If the goal is to foster compliance among people who are already skeptical of authority, I can think of no worse prescription. Silencing users with anti-vaccine views plays into their martyr complex, handing them an effective recruiting tool. Moreover, enterprising activists find ways around bans, most commonly by having their followers post content and setting up new websites that have yet to be flagged by social media platforms.
These companies could clamp down even harder. But the game of whack-a-mole then continues until the internet becomes a tightly regulated library run by government-approved librarians. That’s a real proposal, by the way, from the Harvard Kennedy School’s Shorenstein Center on Media, Politics and Public Policy.
The ultimate problem comes down to a psychological concept known as reactance, which describes a person’s tendency to do the opposite of what they’re told to do. Previous research has investigated the reactance‐arousing effects of public health policies. For example, anti-drinking campaigns on college campuses that emphasize how much students drink actually increased alcohol consumption among the heaviest drinkers. In contrast, campaigns that students perceived as less threatening to their autonomy yielded better results.
Same thing with immunization. Forcing people to get particular vaccines may decrease their willingness to get other shots that aren’t mandated. According to a 2015 study conducted in Germany:
[I]f individuals feel constricted, i.e. because they have a negative attitude towards vaccination and did not intrinsically intend to vaccinate, they will reassert their freedom of choice by refusing vaccination on the next possible occasion. Thus, paradoxically, the introduction of partial compulsory vaccination can backfire especially there where it is needed most: among people who have a negative attitude towards vaccination.
Is there a solution?
The Nature commentary suggested two practical solutions that can help rebuild the skeptic’s confidence in vaccines:
- Physicians and scientists can “inoculate” people against the central claims of any anti-vaccine content—“COVID-19 isn’t dangerous; vaccines are dangerous; you can’t trust doctors or scientists.” Nature’s example was joining local Facebook groups and fielding questions about the shots.
- “Share good information about vaccines from trusted sources.” In other words, counter nonsense with facts.

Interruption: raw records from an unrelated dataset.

(** * JobSpy MCP server: the search adapter and the site catalog

    A shallow embedding of [src/jobspy_server.py].  The file has two tools,
    [search_jobs] and [get_job_sites].  [search_jobs] normalises its
    parameters, calls the external [scrape_jobs] once, turns the table it
    gets back into a list of dictionaries, replaces NaN by None and wraps
    everything in a result dictionary; one [try]/[except Exception] encloses
    the whole body, and its handler writes the exception out before it
    returns the error dictionary.

    Modelling choices, all read off the source:
    - Python values that flow through dictionaries are the inductive
      [Py.value]; floats keep the IEEE classes of [spec_float], so NaN is a
      value of its own;
    - a [str] is a sequence of code points below 256, one [ascii] each, and
      [Py.lower] is [str.lower] on that range;
    - a dictionary with string keys is a [gmap string _];
    - the body of [search_jobs] runs in a monad that threads the log of calls
      made to [scrape_jobs] and may raise an exception;
    - [scrape_jobs] itself is a parameter: any function from keyword
      arguments to either an exception or an object answering [len] and
      [to_dict('records')];
    - an exception is an object with a class, a text and a traceback;
      [except Exception] lets through what is not an instance of
      [Exception];
    - the [print] lines of the body write the parameters and two counts to
      stdout and are left out; the lines of the handler, which write a
      foreign exception out, may raise and are modelled. *)

From Stdlib Require Import ZArith String Ascii List Bool Lia.
From Stdlib Require Import Floats.SpecFloat.
From stdpp Require Import base option list gmap strings fin_maps.

Open Scope string_scope.

(** ** Python values *)

Module Py.

#[warnings="-register-all"]
Inductive value : Type :=
| VNone
| VBool (b : bool)
| VInt (z : Z)
| VFloat (f : spec_float)
| VStr (s : string)
| VList (l : list value).

(** [bool(v)]: the truth value Python's [if v:] tests. *)
Definition truthy (v : value) : bool :=
  match v with
  | VNone => false
  | VBool b => b
  | VInt z => negb (z =? 0)%Z
  | VFloat (S754_zero _) => false
  | VFloat _ => true
  | VStr s => negb (s =? "")
  | VList l => match l with [] => false | _ :: _ => true end
  end.

(** [isinstance(v, float)]; [bool] and [int] are not floats. *)
Definition isinstance_float (v : value) : bool :=
  match v with
  | VFloat _ => true
  | _ => false
  end.

(** [str(v) == 'nan'].  The text of a float is ['nan'] exactly for a NaN
    (['inf'], ['-inf'] or digits otherwise); a string is its own text; the
    text of None, of a bool, of an int and of a list is never ['nan']. *)
Definition str_is_nan (v : value) : bool :=
  match v with
  | VFloat S754_nan => true
  | VStr s => s =? "nan"
  | _ => false
  end.

(** [c.lower()] for one code point below 256: A-Z, and the Latin-1 capitals
    U+00C0..U+00DE without the multiplication sign U+00D7, move up by 32. *)
Definition lower_char (c : ascii) : ascii :=
  let n := N_of_ascii c in
  if ((65 <=? n) && (n <=? 90)
      || (192 <=? n) && (n <=? 222) && negb (n =? 215))%N
  then ascii_of_N (n + 32)
  else c.

(** [s.lower()] *)
Fixpoint lower (s : string) : string :=
  match s with
  | EmptyString => EmptyString
  | String c rest => String (lower_char c) (lower rest)
  end.

(** [x in l] for a list of strings. *)
Definition str_in (x : string) (l : list string) : bool :=
  existsb (String.eqb x) l.

(** A list of [str] as a Python list value. *)
Definition str_list (l : list string) : value := VList (VStr <$> l).

(** An optional [str]: None or the text. *)
Definition opt_str (o : option string) : value := from_option VStr VNone o.

(** A raised exception, seen through what the server does with it:
    [exc_is_Exception e] is [isinstance(e, Exception)], false for a
    KeyboardInterrupt, a SystemExit and any other class that derives from
    BaseException only; [exc_str e] is what [str(e)] returns;
    [exc_report e] is the exception raised, if any, while the text and the
    traceback of [e] are written out. *)
#[warnings="-register-all"]
Inductive exn : Type := Exn {
  exc_type : string;
  exc_is_Exception : bool;
  exc_str : string;
  exc_report : option exn
}.

End Py.

Import Py.

(** ** Effects: a call log and exceptions *)

Module Eff.

Inductive outcome (A : Type) : Type :=
| Returned (a : A)
| Raised (e : exn).
Arguments Returned {A} a.
Arguments Raised {A} e.

Section WithLog.
(** [Call]: what one call to the collaborator is logged as. *)
Context {Call : Type}.

Definition M (A : Type) : Type := list Call → outcome A * list Call.

Definition ret {A} (a : A) : M A := λ log, (Returned a, log).

Definition bind {A B} (m : M A) (k : A → M B) : M B :=
  λ log,
    match m log with
    | (Returned a, log') => k a log'
    | (Raised e, log') => (Raised e, log')
    end.

(** An operation that returns or raises without touching the log. *)
Definition lift {A} (o : outcome A) : M A := λ log, (o, log).

(** A call to the collaborator [f]: logged, then it returns or raises. *)
Definition call {A} (f : Call → outcome A) (c : Call) : M A :=
  λ log, (f c, (log ++ [c])%list).

(** [try: m  except C as e: h e], where [isinstance_C] tests the class [C]:
    an exception of another class is not caught and goes on. *)
Definition try_except {A} (m : M A) (isinstance_C : exn → bool)
  (h : exn → M A) : M A :=
  λ log,
    match m log with
    | (Returned a, log') => (Returned a, log')
    | (Raised e, log') =>
        if isinstance_C e then h e log' else (Raised e, log')
    end.
End WithLog.
Arguments M : clear implicits.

These strategies work; research shows that correcting false claims online changes how social media users think about important public health issues like vaccination. But the more important point is that these strategies nicely end-run whatever existing feelings of powerlessness and distrust in their leaders people may harbor.
The takeaway: if you want to change minds, work with people where they are; don’t force them to give up their autonomy.